> _PROBLEM TO WORK ON_
Of all the entries below, only the lines from the one with "(* ===== verification/PodRefine.v ===== *)" up to and including the one with "one before the" are to be duplicated exactly.
····················
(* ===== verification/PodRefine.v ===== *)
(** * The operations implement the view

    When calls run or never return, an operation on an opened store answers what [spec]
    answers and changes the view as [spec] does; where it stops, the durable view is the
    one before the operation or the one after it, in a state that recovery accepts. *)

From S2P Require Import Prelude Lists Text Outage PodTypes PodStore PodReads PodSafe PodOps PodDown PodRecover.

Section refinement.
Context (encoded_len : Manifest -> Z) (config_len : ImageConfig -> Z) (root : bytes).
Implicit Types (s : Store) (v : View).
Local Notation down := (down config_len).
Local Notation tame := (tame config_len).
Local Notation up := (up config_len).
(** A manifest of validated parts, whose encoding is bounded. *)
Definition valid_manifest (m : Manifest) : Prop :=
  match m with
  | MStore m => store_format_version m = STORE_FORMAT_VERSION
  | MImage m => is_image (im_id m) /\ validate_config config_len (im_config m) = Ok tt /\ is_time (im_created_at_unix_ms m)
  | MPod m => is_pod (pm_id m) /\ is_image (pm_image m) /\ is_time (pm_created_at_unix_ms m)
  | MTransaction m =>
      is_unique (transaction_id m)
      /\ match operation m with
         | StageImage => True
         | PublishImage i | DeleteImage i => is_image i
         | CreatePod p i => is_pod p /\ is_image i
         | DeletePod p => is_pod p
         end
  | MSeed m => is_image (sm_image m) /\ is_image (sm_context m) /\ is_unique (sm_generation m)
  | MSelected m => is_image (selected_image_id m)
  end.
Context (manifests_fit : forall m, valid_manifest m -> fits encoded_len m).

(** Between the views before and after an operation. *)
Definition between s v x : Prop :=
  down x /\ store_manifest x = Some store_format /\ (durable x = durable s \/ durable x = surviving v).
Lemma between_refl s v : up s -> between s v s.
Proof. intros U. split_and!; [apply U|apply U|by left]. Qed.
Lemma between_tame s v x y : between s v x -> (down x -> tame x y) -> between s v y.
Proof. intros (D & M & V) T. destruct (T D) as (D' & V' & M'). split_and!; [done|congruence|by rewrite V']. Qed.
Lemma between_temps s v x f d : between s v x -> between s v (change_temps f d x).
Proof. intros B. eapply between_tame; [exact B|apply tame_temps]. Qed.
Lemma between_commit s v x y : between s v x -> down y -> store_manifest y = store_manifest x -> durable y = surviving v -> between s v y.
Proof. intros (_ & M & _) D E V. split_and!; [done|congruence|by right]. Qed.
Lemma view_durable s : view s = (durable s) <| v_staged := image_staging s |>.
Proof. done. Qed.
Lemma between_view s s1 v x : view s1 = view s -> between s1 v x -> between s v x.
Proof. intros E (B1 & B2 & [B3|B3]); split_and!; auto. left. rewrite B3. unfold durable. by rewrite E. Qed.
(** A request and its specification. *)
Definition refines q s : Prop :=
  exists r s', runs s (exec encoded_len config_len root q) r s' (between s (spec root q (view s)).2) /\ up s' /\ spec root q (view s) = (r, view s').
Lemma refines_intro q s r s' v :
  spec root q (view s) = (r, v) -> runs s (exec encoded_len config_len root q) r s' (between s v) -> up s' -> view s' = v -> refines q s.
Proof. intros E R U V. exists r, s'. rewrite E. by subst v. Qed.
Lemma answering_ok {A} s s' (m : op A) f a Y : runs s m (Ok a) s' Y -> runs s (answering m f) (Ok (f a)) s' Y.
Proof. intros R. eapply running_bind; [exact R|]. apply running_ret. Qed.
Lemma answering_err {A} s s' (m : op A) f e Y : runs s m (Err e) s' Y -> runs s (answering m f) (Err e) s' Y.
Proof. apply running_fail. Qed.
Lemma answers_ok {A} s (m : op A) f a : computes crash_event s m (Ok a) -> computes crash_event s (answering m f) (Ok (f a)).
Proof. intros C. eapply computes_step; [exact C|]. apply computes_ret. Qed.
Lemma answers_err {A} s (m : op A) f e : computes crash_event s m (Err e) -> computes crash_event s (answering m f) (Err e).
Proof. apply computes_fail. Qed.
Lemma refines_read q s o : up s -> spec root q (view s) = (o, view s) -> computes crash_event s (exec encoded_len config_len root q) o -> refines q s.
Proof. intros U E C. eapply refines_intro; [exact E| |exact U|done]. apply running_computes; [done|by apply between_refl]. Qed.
····················
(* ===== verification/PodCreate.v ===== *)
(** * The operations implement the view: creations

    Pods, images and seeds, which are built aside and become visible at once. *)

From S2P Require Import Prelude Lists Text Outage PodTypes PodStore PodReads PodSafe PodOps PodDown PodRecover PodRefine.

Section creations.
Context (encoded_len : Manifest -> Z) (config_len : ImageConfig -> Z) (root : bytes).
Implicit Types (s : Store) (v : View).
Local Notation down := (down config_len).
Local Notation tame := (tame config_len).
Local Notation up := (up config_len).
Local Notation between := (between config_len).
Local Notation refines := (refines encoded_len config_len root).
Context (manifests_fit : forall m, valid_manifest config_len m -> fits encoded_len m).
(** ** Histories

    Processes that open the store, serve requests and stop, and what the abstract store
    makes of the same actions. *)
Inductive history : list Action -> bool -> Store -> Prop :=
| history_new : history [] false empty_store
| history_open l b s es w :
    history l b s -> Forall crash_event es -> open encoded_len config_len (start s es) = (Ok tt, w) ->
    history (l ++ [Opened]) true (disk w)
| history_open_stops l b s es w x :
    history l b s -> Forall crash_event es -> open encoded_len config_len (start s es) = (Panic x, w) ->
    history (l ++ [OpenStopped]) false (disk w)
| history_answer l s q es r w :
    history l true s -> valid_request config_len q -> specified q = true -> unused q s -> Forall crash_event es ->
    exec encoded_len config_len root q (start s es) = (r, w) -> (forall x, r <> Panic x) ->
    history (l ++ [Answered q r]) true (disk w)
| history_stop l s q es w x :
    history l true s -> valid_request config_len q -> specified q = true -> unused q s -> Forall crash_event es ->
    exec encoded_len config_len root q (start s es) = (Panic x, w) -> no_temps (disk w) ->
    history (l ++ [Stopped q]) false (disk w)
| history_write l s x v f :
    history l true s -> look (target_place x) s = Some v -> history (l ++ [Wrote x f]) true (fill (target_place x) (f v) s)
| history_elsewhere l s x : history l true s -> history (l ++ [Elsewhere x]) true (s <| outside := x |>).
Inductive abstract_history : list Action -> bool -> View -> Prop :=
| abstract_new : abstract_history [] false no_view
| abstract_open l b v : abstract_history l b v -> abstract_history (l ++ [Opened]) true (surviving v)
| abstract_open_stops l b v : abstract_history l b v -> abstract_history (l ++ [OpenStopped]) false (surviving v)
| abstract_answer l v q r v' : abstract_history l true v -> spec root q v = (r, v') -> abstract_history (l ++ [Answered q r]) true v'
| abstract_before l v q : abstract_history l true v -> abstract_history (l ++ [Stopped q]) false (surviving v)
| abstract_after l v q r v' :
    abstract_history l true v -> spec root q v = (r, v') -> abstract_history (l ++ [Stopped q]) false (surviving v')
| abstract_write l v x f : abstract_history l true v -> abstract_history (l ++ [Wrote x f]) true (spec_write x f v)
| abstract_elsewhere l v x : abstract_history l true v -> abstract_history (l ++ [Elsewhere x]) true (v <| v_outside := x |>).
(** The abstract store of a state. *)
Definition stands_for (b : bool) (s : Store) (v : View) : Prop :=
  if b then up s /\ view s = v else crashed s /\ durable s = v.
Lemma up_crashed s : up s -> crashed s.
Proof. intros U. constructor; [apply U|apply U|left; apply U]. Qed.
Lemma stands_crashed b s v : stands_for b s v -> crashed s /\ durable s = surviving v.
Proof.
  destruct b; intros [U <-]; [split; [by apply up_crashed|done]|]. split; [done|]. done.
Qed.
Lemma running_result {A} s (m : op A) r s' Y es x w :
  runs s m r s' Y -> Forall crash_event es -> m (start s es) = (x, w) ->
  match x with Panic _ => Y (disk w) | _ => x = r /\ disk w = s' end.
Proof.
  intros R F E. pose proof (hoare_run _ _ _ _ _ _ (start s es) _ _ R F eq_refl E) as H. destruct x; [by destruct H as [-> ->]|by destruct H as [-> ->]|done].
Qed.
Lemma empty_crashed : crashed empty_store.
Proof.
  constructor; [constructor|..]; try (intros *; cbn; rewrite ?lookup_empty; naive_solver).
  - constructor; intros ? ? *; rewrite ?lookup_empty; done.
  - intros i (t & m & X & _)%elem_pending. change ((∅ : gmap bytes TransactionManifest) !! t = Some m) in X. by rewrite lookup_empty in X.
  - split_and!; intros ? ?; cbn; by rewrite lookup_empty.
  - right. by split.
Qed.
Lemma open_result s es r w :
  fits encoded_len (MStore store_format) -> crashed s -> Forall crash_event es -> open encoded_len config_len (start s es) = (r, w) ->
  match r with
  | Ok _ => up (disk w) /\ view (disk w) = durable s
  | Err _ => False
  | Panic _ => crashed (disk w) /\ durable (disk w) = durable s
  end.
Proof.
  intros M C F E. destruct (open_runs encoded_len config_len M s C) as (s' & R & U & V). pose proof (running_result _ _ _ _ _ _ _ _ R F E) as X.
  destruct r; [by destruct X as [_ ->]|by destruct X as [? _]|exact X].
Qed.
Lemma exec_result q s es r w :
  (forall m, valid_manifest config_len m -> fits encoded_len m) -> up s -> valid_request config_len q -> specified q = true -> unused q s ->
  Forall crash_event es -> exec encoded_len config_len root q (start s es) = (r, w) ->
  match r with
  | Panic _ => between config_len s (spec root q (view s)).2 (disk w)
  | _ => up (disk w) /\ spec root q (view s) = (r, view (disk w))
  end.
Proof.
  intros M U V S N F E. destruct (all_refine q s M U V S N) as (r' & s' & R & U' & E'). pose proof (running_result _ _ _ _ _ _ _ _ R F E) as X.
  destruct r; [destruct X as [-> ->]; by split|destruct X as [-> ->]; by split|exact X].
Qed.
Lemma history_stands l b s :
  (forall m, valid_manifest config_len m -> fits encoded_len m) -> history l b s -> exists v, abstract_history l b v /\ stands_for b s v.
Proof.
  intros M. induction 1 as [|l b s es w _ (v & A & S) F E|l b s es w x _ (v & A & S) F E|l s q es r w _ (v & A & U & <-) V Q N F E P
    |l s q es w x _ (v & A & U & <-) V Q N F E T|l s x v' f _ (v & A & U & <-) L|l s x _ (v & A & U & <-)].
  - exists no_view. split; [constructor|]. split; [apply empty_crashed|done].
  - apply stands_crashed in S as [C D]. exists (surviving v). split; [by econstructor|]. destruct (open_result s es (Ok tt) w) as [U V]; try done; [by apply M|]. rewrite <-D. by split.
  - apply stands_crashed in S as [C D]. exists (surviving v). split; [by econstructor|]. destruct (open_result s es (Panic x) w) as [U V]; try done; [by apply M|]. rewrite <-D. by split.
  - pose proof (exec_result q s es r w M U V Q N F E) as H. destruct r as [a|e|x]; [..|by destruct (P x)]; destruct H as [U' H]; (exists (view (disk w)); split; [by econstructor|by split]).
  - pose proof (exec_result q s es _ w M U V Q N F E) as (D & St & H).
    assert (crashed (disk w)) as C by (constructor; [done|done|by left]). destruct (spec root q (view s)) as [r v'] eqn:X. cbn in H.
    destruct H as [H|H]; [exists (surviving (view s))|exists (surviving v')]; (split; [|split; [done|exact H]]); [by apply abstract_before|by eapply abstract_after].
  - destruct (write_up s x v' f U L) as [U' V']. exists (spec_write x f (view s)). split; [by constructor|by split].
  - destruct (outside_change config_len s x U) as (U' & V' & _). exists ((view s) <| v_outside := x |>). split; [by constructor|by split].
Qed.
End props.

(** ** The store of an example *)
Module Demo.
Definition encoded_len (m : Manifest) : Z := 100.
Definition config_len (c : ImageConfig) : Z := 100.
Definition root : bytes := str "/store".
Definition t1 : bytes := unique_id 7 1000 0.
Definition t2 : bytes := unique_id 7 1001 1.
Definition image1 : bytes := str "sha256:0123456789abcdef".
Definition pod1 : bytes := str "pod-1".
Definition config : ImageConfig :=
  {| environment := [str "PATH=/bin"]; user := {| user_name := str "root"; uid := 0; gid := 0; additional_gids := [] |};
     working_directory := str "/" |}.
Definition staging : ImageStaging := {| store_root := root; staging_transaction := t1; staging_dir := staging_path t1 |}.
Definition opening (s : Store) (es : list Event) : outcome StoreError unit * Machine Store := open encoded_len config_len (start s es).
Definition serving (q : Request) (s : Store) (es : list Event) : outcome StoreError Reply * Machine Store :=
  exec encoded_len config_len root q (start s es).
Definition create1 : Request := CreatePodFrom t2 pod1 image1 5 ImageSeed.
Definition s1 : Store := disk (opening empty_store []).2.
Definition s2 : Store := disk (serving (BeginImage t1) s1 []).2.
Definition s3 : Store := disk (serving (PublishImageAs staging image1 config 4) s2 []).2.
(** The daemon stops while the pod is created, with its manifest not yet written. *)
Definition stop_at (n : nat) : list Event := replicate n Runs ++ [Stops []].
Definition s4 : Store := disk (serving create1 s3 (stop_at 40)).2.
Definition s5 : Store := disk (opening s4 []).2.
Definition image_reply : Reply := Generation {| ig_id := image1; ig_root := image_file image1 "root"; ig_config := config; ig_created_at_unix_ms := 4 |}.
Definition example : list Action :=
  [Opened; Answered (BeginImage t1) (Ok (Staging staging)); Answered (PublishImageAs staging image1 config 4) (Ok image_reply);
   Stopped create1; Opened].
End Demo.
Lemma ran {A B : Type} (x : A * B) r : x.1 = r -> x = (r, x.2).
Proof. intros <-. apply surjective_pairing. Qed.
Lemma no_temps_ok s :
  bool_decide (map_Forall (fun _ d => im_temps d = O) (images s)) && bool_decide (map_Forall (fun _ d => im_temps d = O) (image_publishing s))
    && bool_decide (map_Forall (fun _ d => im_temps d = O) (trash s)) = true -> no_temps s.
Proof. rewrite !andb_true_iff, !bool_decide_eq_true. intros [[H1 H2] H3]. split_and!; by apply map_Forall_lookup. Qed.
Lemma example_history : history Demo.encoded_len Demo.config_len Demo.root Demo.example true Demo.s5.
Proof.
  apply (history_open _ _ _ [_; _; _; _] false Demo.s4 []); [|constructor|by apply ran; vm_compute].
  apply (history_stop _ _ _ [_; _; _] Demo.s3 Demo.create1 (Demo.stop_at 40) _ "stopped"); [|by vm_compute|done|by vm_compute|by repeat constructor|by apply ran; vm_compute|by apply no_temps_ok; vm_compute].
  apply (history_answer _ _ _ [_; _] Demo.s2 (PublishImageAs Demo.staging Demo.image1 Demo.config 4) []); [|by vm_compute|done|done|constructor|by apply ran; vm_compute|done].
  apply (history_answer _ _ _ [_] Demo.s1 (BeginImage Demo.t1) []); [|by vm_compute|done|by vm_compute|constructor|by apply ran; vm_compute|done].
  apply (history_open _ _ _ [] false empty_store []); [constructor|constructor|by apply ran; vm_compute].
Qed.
····················
> _WRITTEN ANSWER_
(* ===== verification/PodRefine.v ===== *)
(** * The operations implement the view

    When calls run or never return, an operation on an opened store answers what [spec]
    answers and changes the view as [spec] does; where it stops, the durable view is the
    one before the operation or the one after it, in a state that recovery accepts. *)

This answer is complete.